**MATERIAL FOR THIS TASK:**
▬▬▬
Definition classify_wmo_sigmet (c : WmoClassificationContext) : outcome (option ClassificationCandidate) :=
  if negb (looks_like_sigmet_wmo_bulletin (wc_body_text c)) then Ret None
  else
    or_malformed
      (malformed_wmo c (str "sigmet_bulletin") (str "SIGMET bulletin") None (str "sigmet_parse")
        (str "invalid_sigmet_bulletin") (str "recognized SIGMET bulletin, but structured parsing failed"))
      (fun b => CSigmet (mk_sigmet FromWmoBulletin None (Some (wc_header c)) None None None b []))
      (parse_sigmet_bulletin (wc_body_text c)).

Definition classify_wmo_cwa (c : WmoClassificationContext) : outcome (option ClassificationCandidate) :=
  if negb (looks_like_cwa_text_product [] (wc_body_text c)) then Ret None
  else
    bind_outcome (wmo_timestamp (wc_header c) (now 6%nat)) (fun timestamp =>
      match timestamp with
      | None => Ret (Some
          (malformed_wmo c (str "cwa_bulletin") (str "Center Weather Advisory") (Some (str "CWA")) (str "cwa_parse")
            (str "missing_reference_time") (str "recognized CWA bulletin, but WMO timestamp could not be resolved")))
      | Some reference_time =>
          or_malformed
            (malformed_wmo c (str "cwa_bulletin") (str "Center Weather Advisory") (Some (str "CWA")) (str "cwa_parse")
              (str "invalid_cwa_bulletin") (str "recognized CWA bulletin, but structured parsing failed"))
            (fun b => CCwa (mk_cwa None (Some (wc_header c)) (Some (str "CWA")) None None b []))
            (parse_cwa_bulletin (wc_body_text c) reference_time)
      end).

(** A candidate for a bulletin no parser exists for. *)
Definition unsupported (c : WmoClassificationContext) (code message : bytes) : ClassificationCandidate :=
  CUnsupportedWmo (mk_uw (wc_header c) code message (first_nonempty_line (wc_body_text c))).

Definition classify_wmo_airmet_unsupported (c : WmoClassificationContext) : outcome (option ClassificationCandidate) :=
  Ret (if looks_like_airmet_wmo_bulletin (wc_body_text c)
       then Some (unsupported c (str "unsupported_airmet_bulletin")
              (str "recognized valid WMO AIRMET bulletin, but textual AIRMET parsing is not implemented"))
       else None).

Definition classify_wmo_surface_observation_unsupported (c : WmoClassificationContext) : outcome (option ClassificationCandidate) :=
  Ret (if looks_like_surface_observation_bulletin (wc_body_text c)
       then Some (unsupported c (str "unsupported_surface_observation_bulletin")
              (str "recognized valid WMO surface observation bulletin, but parsing is not implemented"))
       else None).

Definition classify_wmo_canadian_text_unsupported (c : WmoClassificationContext) : outcome (option ClassificationCandidate) :=
  Ret (if looks_like_canadian_text_bulletin (wc_header c) (wc_body_text c)
       then Some (unsupported c (str "unsupported_canadian_text_bulletin")
              (str "recognized valid WMO Canadian text bulletin, but parsing is not implemented"))
       else None).

Definition classify_wmo_unknown_valid (c : WmoClassificationContext) : outcome (option ClassificationCandidate) :=
  Ret (Some (unsupported c (str "unsupported_wmo_bulletin")
    (str "recognized valid WMO bulletin without AFOS line, but no parser is available"))).

Definition WMO_STRATEGIES : list (WmoClassificationContext -> outcome (option ClassificationCandidate)) :=
  [classify_wmo_fd; classify_wmo_pirep; classify_wmo_dsm; classify_wmo_metar; classify_wmo_taf; classify_wmo_dcp;
   classify_wmo_sigmet; classify_wmo_cwa; classify_wmo_airmet_unsupported; classify_wmo_surface_observation_unsupported;
   classify_wmo_canadian_text_unsupported; classify_wmo_unknown_valid].

(** ** Envelopes *)

Definition classify_unknown_text_envelope (e : ParsedEnvelope) : outcome (option ClassificationCandidate) :=
  match text_str (e_normalized e) with
  | None => Ret None
  | Some text =>
      if negb (looks_like_dsm_text_product [] text) then Ret None
      else
        or_malformed
          (malformed_supported_family FromUnknown (str "dsm_bulletin") (str "Daily summary message") None None None None None
            (str "dsm_parse") (str "invalid_dsm_bulletin")
            (str "recognized DSM bulletin without bulletin headers, but structured parsing failed") (first_nonempty_line text))
          (fun b => CDsm (mk_dsm FromUnknown None None None None None b []))
          (Ret (parse_dsm_bulletin text (unwrap_or (now 1%nat) (filename_reference_time (envelope_filename e)))))
  end.

Definition text_context (filename body_text : bytes) (header : TextProductHeader) : outcome TextClassificationContext :=
  bind_outcome (enrich_header (h_afos header) (h_bbb header)) (fun header_enrichment =>
    let policy := resolved_text_product_policy (h_afos header) in
    map_outcome (mk_text_context filename header body_text policy (pil_nnn header_enrichment) (option_map pol_title policy)
        (body_extraction_plan_for_policy policy) (he_bbb_kind header_enrichment))
      (text_timestamp header (now 0%nat))).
▬▬▬
**TASK TO COMPLETE:** When you write the entries out again, keep every word and mark exactly as it is.

**RESULT OF THE EXERCISE:**
Definition classify_wmo_sigmet (c : WmoClassificationContext) : outcome (option ClassificationCandidate) :=
  if negb (looks_like_sigmet_wmo_bulletin (wc_body_text c)) then Ret None
  else
    or_malformed
      (malformed_wmo c (str "sigmet_bulletin") (str "SIGMET bulletin") None (str "sigmet_parse")
        (str "invalid_sigmet_bulletin") (str "recognized SIGMET bulletin, but structured parsing failed"))
      (fun b => CSigmet (mk_sigmet FromWmoBulletin None (Some (wc_header c)) None None None b []))
      (parse_sigmet_bulletin (wc_body_text c)).

Definition classify_wmo_cwa (c : WmoClassificationContext) : outcome (option ClassificationCandidate) :=
  if negb (looks_like_cwa_text_product [] (wc_body_text c)) then Ret None
  else
    bind_outcome (wmo_timestamp (wc_header c) (now 6%nat)) (fun timestamp =>
      match timestamp with
      | None => Ret (Some
          (malformed_wmo c (str "cwa_bulletin") (str "Center Weather Advisory") (Some (str "CWA")) (str "cwa_parse")
            (str "missing_reference_time") (str "recognized CWA bulletin, but WMO timestamp could not be resolved")))
      | Some reference_time =>
          or_malformed
            (malformed_wmo c (str "cwa_bulletin") (str "Center Weather Advisory") (Some (str "CWA")) (str "cwa_parse")
              (str "invalid_cwa_bulletin") (str "recognized CWA bulletin, but structured parsing failed"))
            (fun b => CCwa (mk_cwa None (Some (wc_header c)) (Some (str "CWA")) None None b []))
            (parse_cwa_bulletin (wc_body_text c) reference_time)
      end).

(** A candidate for a bulletin no parser exists for. *)
Definition unsupported (c : WmoClassificationContext) (code message : bytes) : ClassificationCandidate :=
  CUnsupportedWmo (mk_uw (wc_header c) code message (first_nonempty_line (wc_body_text c))).

Definition classify_wmo_airmet_unsupported (c : WmoClassificationContext) : outcome (option ClassificationCandidate) :=
  Ret (if looks_like_airmet_wmo_bulletin (wc_body_text c)
       then Some (unsupported c (str "unsupported_airmet_bulletin")
              (str "recognized valid WMO AIRMET bulletin, but textual AIRMET parsing is not implemented"))
       else None).

Definition classify_wmo_surface_observation_unsupported (c : WmoClassificationContext) : outcome (option ClassificationCandidate) :=
  Ret (if looks_like_surface_observation_bulletin (wc_body_text c)
       then Some (unsupported c (str "unsupported_surface_observation_bulletin")
              (str "recognized valid WMO surface observation bulletin, but parsing is not implemented"))
       else None).

Definition classify_wmo_canadian_text_unsupported (c : WmoClassificationContext) : outcome (option ClassificationCandidate) :=
  Ret (if looks_like_canadian_text_bulletin (wc_header c) (wc_body_text c)
       then Some (unsupported c (str "unsupported_canadian_text_bulletin")
              (str "recognized valid WMO Canadian text bulletin, but parsing is not implemented"))
       else None).

Definition classify_wmo_unknown_valid (c : WmoClassificationContext) : outcome (option ClassificationCandidate) :=
  Ret (Some (unsupported c (str "unsupported_wmo_bulletin")
    (str "recognized valid WMO bulletin without AFOS line, but no parser is available"))).

Definition WMO_STRATEGIES : list (WmoClassificationContext -> outcome (option ClassificationCandidate)) :=
  [classify_wmo_fd; classify_wmo_pirep; classify_wmo_dsm; classify_wmo_metar; classify_wmo_taf; classify_wmo_dcp;
   classify_wmo_sigmet; classify_wmo_cwa; classify_wmo_airmet_unsupported; classify_wmo_surface_observation_unsupported;
   classify_wmo_canadian_text_unsupported; classify_wmo_unknown_valid].

(** ** Envelopes *)

Definition classify_unknown_text_envelope (e : ParsedEnvelope) : outcome (option ClassificationCandidate) :=
  match text_str (e_normalized e) with
  | None => Ret None
  | Some text =>
      if negb (looks_like_dsm_text_product [] text) then Ret None
      else
        or_malformed
          (malformed_supported_family FromUnknown (str "dsm_bulletin") (str "Daily summary message") None None None None None
            (str "dsm_parse") (str "invalid_dsm_bulletin")
            (str "recognized DSM bulletin without bulletin headers, but structured parsing failed") (first_nonempty_line text))
          (fun b => CDsm (mk_dsm FromUnknown None None None None None b []))
          (Ret (parse_dsm_bulletin text (unwrap_or (now 1%nat) (filename_reference_time (envelope_filename e)))))
  end.

Definition text_context (filename body_text : bytes) (header : TextProductHeader) : outcome TextClassificationContext :=
  bind_outcome (enrich_header (h_afos header) (h_bbb header)) (fun header_enrichment =>
    let policy := resolved_text_product_policy (h_afos header) in
    map_outcome (mk_text_context filename header body_text policy (pil_nnn header_enrichment) (option_map pol_title policy)
        (body_extraction_plan_for_policy policy) (he_bbb_kind header_enrichment))
      (text_timestamp header (now 0%nat))).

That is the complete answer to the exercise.